この文面を「確認済み」へ入れるには、まだ早い。
「で、何を見ろって?」
姫野さんが聞く。
清白さんはタブレットを操作し、画面をこちらへ向けた。
告知ショートの仮サムネと、短い台詞案。
明るい色。
華やかなデザイン。
周年らしい特別感。
ぱっと見ただけなら、問題はなさそうだった。
けれど、一文だけ目に止まる。
【今回は本気で取りに行くから、みんなもちゃんとついてきて】
強い言葉だった。
周年企画を盛り上げるための呼びかけ。
そう読める。
けれど、「ちゃんと」の二文字だけが目に残った。
「遠藤?」
姫野さんがこちらを見る。
「どうした」
気のせいかもしれない。
強い告知に慣れていないだけかもしれない。
それでも、分からないから確認する。
「……確認なんですけど」
私は、画面の一文を指差した。
「この『ちゃんとついてきて』は、本人が実際に言った言葉ですか?」
清白さんがタブレットへ目を落とした。
「元になった発言はあるよ。

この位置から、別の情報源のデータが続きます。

(* ===== verification/GatewayTokens.v ===== *)
(** Whose stream a connection can be attached to, over every run: the account and the device of a token the
    connection itself presented. And the server's counter of unidentified connections against the connections
    themselves, and its lock: newSession always gives it back. At the end, runs in which the gateway does not do
    what its comments say. *)
From S2P Require Import Prelude GoStd Permissions Snowflake Rows GatewayProto GatewaySession.
From S2P Require Import GatewayServer GatewayStream GatewaySteps GatewayInv GatewayRuns Gateway.

Section tokens.
Context {DB : Type} `{!AudienceResolver DB} (o : Options).
Context (Hlimit : 0 <= opt_ResumeBuffer o).
Implicit Types w : World DB.
Implicit Types ls : list (Label (DB := DB)).

(** Connection [c] sent a frame whose token authenticated as [p]. *)
Definition presented ls (c : Z) (p : Actor * SignIn) : Prop :=
  exists l, l ∈ ls /\ presents l c p.1 p.2.

(** The actor and sign-in an instruction carries. *)
Definition carries (i : Instr) : option (Actor * SignIn) :=
  match i with
  | INewSession _ actor sign | INewScan _ actor sign _ _ | IAttach _ actor sign
  | IResumeLive _ actor sign _ | ILookup _ actor sign _ | IResume _ actor sign _ => Some (actor, sign)
  | _ => None
  end.

Record vouched ls w : Prop := {
  vo_code c i p : i ∈ code_of w c -> carries i = Some p -> presented ls c p;
  vo_attached c a : w_attached w !! c = Some a ->
    exists actor sign, presented ls c (actor, sign) /\
      at_user a = Actor_UserID actor /\ at_device a = SignIn_Device sign
}.

Lemma presented_mono ls l c p : presented ls c p -> presented (ls ++ [l]) c p.
Proof.
  intros (l' & Hin & Ha). exists l'. rewrite elem_of_app. auto.
Qed.

Lemma follows_carries w w' i j p : follows w w' i j -> carries j = Some p -> carries i = Some p.
Proof.
  destruct j; cbn; try done.
  - intros [->|(olds' & superseded' & ->)]; done.
  - intros (_ & (id & superseded & ->) & _). done.
  - intros ->. done.
  - intros (id & -> & _). done.
Qed.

ただ、告知用に少し整えてる」
「どのくらい……変えていますか?」
「そこは、まだ本人の最終確認前」
姫野さんの指が、机を一度叩いた。
「この箇所は本人確認待ち。蓮見、確認用までは進めていい。一般公開は返事が来てから」
「了解です」
「遠藤。他には?」
もう一度、画面を見る。
言葉以外に、変なところは見つからない。
まだ。
「……今は、そこだけです」
「分かった。気づいたら追加で言え」
「はい」
清白さんが、該当箇所に「本人確認待ち」の印をつけた。
蓮見さんは元素材のフォルダを開き、仮案との比較を始める。
確認は、正しい手順へ戻った。
――それでも、「ちゃんと」の二文字だけは、頭の奥から消えなかった。